* **DESCRIPTION OF THE TASK**:
From the entries below, reproduce exactly the line containing "dev_call : string -> list Z -> D -> Z * D;", the line containing "offset, size), and", and every line in between, with nothing added.

::: DATA FOR PROCESSING :::

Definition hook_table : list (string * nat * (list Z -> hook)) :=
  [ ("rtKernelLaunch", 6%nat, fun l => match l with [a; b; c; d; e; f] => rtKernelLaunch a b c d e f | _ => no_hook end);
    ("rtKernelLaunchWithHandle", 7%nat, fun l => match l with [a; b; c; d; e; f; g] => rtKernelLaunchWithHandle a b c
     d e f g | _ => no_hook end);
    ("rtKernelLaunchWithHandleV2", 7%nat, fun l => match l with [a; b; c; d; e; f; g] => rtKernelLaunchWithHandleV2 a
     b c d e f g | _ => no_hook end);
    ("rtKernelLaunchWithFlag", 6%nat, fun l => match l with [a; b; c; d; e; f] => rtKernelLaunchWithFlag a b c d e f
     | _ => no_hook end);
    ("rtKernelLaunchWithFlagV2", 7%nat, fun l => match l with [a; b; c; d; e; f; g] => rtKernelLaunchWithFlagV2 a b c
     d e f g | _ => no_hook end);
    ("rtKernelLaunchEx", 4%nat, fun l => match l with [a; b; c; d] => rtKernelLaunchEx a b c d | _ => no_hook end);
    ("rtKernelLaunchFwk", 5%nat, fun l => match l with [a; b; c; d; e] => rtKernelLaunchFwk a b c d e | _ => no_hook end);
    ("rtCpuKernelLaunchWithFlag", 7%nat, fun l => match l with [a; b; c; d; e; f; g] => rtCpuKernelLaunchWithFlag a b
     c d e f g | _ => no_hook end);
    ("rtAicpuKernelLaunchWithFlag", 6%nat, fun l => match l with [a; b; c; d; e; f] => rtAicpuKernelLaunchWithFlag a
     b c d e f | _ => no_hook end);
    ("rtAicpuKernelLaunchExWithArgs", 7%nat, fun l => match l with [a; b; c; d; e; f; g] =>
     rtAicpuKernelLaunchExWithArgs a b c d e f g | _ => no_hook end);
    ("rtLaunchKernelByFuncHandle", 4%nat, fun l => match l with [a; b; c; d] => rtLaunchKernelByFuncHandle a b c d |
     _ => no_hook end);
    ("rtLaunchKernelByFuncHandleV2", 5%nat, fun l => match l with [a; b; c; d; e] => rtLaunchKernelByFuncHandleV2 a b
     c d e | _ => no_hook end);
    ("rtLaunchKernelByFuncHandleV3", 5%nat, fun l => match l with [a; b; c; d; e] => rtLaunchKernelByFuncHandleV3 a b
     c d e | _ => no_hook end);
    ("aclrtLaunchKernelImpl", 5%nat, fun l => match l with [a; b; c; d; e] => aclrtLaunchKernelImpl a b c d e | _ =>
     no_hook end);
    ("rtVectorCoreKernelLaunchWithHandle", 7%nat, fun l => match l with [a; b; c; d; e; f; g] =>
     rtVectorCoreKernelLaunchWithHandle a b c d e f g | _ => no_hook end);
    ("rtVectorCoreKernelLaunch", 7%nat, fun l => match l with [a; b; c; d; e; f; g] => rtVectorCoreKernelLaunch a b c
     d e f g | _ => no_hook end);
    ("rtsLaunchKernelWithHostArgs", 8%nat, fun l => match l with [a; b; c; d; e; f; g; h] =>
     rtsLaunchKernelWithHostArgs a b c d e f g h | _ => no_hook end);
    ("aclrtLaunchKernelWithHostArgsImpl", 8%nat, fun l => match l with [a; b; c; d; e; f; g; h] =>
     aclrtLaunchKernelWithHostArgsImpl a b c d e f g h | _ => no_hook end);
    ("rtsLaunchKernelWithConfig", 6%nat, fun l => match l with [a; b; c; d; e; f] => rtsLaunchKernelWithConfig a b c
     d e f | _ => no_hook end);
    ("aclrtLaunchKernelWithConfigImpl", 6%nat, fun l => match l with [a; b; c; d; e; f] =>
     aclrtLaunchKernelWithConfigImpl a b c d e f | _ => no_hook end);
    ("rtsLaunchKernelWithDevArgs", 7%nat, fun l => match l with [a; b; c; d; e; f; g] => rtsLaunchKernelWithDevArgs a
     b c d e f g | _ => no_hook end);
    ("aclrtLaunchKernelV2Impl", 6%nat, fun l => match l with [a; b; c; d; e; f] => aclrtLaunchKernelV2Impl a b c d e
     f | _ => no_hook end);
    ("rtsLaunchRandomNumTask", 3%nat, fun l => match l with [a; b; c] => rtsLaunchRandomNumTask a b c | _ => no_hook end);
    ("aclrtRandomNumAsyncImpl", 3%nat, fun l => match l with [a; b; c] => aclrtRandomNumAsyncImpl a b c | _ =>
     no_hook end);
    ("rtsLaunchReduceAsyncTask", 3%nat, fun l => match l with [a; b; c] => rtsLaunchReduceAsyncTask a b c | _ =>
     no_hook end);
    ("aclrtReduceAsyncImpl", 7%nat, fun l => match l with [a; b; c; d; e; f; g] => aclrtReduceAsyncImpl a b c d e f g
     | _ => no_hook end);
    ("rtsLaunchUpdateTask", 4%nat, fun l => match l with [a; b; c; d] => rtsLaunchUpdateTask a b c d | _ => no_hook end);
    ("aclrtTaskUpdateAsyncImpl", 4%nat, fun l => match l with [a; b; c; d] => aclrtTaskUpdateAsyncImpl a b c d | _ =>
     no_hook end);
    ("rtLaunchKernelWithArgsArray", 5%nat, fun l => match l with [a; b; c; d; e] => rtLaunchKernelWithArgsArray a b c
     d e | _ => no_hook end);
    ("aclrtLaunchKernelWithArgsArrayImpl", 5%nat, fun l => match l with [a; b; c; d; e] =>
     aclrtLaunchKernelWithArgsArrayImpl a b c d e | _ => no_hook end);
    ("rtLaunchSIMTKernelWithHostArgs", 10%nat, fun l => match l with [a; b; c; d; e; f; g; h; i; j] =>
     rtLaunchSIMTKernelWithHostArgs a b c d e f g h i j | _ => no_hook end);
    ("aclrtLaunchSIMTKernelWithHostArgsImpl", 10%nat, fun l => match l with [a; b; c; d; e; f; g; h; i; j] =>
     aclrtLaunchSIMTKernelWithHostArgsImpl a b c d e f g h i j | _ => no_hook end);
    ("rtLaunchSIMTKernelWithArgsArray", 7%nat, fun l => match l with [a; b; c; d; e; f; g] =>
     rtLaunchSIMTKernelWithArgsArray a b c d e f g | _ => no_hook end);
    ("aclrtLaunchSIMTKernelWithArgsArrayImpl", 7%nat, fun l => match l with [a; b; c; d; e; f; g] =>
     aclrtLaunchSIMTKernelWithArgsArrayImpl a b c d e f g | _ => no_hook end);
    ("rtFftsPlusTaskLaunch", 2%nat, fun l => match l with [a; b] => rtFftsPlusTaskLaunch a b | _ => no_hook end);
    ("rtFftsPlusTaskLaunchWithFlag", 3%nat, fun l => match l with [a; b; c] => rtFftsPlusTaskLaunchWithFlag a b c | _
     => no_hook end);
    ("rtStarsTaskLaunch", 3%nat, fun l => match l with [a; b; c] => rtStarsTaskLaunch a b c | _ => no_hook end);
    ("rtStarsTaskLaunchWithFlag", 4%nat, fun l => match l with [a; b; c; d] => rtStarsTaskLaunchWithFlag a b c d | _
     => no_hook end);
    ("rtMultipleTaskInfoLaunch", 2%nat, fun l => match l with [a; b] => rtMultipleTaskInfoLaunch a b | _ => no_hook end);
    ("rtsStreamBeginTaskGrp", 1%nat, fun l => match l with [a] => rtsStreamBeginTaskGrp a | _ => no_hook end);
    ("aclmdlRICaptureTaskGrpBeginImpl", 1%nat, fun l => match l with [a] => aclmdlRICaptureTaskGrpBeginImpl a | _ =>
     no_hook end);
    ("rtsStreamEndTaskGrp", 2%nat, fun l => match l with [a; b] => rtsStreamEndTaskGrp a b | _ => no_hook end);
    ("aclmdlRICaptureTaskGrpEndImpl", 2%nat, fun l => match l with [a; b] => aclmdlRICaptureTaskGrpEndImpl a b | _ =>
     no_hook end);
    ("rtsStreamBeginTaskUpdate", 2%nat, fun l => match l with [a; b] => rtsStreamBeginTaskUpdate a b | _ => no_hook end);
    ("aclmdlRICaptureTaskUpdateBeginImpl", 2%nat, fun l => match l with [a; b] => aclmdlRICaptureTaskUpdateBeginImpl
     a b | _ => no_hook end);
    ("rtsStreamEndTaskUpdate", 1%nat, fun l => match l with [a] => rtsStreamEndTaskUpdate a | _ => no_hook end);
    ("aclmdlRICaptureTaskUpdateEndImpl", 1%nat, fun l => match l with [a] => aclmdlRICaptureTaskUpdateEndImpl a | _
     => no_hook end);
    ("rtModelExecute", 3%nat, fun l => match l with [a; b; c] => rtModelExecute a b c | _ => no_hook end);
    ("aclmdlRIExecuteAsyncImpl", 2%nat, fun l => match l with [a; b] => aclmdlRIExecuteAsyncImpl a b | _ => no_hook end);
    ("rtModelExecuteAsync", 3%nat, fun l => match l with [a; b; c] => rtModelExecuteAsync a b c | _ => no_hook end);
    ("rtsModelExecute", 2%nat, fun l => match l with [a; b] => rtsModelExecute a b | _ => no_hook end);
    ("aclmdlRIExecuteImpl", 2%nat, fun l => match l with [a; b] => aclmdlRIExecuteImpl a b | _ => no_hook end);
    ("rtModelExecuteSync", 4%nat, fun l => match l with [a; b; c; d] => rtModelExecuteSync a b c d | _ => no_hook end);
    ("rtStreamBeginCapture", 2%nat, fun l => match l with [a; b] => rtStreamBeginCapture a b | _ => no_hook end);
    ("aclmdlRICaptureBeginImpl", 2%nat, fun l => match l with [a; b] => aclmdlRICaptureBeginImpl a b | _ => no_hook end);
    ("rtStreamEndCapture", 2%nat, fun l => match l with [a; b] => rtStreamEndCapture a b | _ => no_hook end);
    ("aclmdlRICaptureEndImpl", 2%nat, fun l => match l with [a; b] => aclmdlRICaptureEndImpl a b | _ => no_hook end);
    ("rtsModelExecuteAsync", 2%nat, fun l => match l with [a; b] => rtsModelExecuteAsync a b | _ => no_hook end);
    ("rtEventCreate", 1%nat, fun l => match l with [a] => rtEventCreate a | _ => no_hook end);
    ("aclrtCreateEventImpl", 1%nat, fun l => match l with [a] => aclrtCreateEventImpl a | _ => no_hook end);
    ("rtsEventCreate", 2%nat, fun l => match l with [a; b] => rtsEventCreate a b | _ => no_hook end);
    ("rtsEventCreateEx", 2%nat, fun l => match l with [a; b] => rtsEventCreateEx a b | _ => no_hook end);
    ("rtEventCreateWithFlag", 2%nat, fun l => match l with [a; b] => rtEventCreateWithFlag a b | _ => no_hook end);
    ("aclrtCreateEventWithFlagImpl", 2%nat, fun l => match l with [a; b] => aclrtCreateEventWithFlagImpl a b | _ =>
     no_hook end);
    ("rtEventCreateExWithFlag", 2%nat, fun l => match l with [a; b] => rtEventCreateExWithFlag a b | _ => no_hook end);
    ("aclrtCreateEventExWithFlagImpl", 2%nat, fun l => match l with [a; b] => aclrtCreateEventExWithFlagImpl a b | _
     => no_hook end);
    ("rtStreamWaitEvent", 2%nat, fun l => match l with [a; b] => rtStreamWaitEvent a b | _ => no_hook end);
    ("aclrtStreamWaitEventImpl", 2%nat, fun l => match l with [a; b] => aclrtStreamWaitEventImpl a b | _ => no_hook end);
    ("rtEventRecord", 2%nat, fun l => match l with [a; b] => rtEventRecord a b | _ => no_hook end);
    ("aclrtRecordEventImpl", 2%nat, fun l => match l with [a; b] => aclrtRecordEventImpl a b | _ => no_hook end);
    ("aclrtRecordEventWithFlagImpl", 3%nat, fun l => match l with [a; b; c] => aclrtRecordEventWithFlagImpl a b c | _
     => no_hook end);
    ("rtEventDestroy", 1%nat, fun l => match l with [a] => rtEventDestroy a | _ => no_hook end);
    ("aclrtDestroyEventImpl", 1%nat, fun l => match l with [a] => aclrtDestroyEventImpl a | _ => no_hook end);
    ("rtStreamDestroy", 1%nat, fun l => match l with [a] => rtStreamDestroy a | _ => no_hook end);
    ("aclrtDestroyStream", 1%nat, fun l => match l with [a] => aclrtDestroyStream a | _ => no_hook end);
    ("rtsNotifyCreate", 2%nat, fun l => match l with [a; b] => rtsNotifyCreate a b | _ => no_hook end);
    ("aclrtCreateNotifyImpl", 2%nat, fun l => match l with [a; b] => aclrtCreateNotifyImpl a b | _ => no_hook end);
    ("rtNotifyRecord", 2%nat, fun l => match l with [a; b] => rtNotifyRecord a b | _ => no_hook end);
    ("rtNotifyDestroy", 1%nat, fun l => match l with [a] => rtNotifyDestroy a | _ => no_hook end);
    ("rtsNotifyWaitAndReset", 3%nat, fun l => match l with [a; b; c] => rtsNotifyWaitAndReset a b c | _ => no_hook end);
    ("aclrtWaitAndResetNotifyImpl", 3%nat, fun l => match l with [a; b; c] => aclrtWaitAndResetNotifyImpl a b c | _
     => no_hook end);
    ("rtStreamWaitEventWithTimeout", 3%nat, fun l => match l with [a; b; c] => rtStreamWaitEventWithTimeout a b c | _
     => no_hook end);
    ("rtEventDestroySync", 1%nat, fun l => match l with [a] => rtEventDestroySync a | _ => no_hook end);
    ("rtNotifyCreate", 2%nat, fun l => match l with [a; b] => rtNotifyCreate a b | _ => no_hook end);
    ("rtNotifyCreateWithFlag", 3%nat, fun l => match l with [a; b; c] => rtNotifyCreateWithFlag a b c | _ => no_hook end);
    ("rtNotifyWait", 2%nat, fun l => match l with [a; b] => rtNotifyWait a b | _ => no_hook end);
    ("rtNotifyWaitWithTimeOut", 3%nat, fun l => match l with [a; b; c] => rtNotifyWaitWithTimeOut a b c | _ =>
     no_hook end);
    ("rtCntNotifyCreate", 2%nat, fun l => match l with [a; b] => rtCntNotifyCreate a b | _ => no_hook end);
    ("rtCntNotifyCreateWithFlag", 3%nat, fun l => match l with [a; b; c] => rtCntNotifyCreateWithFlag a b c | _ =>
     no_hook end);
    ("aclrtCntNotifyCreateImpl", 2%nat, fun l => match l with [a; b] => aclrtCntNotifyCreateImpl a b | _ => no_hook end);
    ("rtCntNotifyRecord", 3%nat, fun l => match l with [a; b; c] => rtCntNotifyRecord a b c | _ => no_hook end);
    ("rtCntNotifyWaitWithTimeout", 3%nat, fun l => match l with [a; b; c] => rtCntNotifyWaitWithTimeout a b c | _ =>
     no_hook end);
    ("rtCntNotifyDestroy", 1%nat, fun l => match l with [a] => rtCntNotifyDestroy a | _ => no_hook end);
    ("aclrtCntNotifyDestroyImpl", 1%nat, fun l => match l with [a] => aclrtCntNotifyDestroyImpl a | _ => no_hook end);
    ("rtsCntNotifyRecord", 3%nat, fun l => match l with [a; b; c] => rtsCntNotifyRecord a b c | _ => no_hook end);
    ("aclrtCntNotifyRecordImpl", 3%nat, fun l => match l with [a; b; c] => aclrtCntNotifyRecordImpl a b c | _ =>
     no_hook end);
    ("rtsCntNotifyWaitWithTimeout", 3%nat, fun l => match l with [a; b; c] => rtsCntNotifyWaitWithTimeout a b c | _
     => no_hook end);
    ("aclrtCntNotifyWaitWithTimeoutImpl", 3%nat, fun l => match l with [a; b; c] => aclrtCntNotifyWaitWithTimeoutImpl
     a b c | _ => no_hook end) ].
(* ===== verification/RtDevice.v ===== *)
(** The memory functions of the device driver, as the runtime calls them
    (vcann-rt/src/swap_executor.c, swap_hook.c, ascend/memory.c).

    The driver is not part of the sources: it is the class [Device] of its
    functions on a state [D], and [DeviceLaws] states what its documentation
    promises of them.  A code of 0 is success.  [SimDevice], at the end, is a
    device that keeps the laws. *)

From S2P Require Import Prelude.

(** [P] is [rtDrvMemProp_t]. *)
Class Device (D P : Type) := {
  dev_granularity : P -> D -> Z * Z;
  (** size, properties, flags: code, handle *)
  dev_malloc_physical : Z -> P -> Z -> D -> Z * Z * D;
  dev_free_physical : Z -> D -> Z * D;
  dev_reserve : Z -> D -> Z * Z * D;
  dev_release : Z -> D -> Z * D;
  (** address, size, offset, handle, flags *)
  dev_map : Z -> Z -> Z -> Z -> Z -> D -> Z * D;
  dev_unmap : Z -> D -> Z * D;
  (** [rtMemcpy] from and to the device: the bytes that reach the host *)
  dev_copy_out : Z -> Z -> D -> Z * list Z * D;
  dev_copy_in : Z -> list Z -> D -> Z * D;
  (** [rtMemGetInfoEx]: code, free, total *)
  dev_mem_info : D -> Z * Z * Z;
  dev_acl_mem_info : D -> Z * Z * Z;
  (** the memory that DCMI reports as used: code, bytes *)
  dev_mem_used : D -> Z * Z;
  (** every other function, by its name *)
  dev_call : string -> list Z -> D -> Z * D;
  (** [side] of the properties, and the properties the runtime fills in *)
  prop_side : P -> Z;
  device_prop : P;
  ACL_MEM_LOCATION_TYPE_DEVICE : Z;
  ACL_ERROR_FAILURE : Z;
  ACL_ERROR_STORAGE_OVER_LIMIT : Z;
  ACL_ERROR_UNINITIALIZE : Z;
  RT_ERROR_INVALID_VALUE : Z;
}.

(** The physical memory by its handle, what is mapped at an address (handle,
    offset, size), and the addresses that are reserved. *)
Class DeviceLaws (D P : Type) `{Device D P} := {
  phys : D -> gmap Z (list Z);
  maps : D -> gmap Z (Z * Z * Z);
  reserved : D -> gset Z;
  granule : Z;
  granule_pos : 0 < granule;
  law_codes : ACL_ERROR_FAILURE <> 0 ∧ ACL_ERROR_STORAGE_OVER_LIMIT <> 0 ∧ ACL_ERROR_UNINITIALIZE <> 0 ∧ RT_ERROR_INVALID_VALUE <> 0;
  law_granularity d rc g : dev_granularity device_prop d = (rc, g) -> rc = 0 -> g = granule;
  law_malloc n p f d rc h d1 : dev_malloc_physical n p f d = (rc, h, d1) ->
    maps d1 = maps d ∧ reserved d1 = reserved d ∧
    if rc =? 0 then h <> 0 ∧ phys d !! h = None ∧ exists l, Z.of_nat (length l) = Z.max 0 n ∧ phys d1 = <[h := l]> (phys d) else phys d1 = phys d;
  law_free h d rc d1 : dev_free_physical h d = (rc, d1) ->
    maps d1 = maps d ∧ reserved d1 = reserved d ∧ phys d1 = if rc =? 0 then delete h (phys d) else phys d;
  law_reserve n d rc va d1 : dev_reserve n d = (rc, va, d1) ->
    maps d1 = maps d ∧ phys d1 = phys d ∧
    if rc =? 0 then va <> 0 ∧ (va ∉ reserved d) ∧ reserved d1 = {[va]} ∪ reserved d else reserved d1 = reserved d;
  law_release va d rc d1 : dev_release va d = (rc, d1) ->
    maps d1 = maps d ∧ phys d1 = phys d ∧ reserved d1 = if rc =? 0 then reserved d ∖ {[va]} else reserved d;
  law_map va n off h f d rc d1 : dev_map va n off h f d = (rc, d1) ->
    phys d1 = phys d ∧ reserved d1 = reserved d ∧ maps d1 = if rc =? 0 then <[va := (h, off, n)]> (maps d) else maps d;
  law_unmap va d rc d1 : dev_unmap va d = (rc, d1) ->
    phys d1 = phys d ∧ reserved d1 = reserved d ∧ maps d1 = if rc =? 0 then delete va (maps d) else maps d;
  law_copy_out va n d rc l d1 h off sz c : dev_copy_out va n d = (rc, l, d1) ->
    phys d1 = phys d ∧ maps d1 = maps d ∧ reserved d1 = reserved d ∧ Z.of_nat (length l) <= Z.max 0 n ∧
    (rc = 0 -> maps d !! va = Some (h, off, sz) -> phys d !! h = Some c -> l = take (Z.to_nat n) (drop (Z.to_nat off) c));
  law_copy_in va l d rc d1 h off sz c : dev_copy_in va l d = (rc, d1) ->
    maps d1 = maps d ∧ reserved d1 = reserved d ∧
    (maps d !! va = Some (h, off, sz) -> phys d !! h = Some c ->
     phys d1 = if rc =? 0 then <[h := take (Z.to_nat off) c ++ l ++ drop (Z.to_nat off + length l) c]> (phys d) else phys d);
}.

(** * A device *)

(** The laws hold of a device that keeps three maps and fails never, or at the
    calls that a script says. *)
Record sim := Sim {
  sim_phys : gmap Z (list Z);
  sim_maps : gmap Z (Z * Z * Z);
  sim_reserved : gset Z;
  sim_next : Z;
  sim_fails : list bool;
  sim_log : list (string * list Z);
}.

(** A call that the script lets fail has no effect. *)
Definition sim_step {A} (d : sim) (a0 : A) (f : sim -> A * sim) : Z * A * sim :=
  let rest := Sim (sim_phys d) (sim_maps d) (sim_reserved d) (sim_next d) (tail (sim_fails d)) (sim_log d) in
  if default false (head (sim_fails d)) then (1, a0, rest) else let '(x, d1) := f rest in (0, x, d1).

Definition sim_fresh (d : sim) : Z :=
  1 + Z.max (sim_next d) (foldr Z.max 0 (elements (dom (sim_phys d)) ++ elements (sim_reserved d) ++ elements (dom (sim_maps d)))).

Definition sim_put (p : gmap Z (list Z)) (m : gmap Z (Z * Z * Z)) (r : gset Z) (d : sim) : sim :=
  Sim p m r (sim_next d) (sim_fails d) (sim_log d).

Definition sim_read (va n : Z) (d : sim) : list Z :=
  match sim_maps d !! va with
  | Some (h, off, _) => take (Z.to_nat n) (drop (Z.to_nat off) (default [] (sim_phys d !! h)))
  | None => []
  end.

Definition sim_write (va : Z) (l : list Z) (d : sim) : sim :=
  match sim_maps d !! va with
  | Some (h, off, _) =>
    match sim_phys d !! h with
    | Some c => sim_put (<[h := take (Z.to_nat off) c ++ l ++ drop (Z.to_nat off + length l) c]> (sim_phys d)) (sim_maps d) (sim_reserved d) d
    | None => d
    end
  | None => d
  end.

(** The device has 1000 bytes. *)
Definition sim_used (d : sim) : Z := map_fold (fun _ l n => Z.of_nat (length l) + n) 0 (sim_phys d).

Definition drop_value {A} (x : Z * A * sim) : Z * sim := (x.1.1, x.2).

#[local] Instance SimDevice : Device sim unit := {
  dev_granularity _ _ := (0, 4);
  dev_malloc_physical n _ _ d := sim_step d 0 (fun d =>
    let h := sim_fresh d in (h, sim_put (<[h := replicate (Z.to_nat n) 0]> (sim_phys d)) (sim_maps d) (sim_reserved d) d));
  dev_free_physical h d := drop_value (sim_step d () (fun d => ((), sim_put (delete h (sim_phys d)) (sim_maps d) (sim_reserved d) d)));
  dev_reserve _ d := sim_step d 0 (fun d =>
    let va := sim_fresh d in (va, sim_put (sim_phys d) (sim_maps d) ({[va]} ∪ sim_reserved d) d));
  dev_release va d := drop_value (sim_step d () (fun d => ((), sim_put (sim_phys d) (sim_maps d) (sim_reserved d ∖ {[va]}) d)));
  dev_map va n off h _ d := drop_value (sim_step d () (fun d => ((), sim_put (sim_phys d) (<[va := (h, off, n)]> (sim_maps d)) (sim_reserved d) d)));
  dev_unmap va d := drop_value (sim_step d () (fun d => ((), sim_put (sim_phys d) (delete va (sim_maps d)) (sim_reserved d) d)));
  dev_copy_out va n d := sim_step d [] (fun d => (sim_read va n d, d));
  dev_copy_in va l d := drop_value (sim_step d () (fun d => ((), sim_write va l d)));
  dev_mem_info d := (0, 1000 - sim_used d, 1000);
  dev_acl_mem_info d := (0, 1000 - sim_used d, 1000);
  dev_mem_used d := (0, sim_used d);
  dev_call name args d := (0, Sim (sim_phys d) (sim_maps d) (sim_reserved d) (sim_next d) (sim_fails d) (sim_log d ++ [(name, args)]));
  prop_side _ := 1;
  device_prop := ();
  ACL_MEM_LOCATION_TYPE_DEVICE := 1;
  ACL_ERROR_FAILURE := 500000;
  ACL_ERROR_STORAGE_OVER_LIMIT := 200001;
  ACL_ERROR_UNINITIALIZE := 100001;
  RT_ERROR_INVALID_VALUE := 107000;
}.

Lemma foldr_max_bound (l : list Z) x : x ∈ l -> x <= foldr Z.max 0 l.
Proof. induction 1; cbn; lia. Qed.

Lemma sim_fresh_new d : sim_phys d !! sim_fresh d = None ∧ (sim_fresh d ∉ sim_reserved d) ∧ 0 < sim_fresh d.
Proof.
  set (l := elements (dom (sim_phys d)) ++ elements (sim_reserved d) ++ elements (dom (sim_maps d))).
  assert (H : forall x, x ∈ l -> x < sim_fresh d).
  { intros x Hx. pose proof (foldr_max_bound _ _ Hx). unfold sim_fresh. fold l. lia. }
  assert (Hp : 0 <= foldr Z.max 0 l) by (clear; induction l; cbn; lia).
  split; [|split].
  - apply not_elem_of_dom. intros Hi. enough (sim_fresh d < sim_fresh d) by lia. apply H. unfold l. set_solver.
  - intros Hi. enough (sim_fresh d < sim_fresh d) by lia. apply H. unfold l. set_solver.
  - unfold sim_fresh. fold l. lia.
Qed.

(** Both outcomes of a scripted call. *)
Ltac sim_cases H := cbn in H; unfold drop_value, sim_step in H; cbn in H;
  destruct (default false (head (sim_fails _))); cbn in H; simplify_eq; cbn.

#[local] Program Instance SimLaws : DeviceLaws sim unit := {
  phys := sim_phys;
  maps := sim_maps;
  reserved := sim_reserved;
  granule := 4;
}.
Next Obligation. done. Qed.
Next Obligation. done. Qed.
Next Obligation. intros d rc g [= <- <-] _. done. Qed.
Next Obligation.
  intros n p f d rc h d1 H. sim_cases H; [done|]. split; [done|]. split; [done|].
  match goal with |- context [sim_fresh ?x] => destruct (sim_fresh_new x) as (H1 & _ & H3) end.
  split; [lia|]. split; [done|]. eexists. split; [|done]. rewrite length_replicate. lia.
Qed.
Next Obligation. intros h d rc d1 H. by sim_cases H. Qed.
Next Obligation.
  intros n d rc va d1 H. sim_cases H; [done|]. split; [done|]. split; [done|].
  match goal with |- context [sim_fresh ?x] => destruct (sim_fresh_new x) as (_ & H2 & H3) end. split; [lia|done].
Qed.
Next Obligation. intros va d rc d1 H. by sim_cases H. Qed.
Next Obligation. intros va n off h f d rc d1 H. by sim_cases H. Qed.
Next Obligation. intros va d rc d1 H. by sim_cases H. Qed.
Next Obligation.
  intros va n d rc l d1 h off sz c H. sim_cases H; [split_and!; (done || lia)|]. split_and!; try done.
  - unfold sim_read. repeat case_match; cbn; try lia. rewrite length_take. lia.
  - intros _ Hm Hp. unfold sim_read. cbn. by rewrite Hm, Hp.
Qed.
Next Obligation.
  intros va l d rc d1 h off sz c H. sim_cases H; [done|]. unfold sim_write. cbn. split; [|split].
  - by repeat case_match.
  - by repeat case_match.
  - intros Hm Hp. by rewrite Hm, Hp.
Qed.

:::

* **OUTPUT OF THE EXERCISE**:
  dev_call : string -> list Z -> D -> Z * D;
  (** [side] of the properties, and the properties the runtime fills in *)
  prop_side : P -> Z;
  device_prop : P;
  ACL_MEM_LOCATION_TYPE_DEVICE : Z;
  ACL_ERROR_FAILURE : Z;
  ACL_ERROR_STORAGE_OVER_LIMIT : Z;
  ACL_ERROR_UNINITIALIZE : Z;
  RT_ERROR_INVALID_VALUE : Z;
}.

(** The physical memory by its handle, what is mapped at an address (handle,
    offset, size), and the addresses that are reserved. *)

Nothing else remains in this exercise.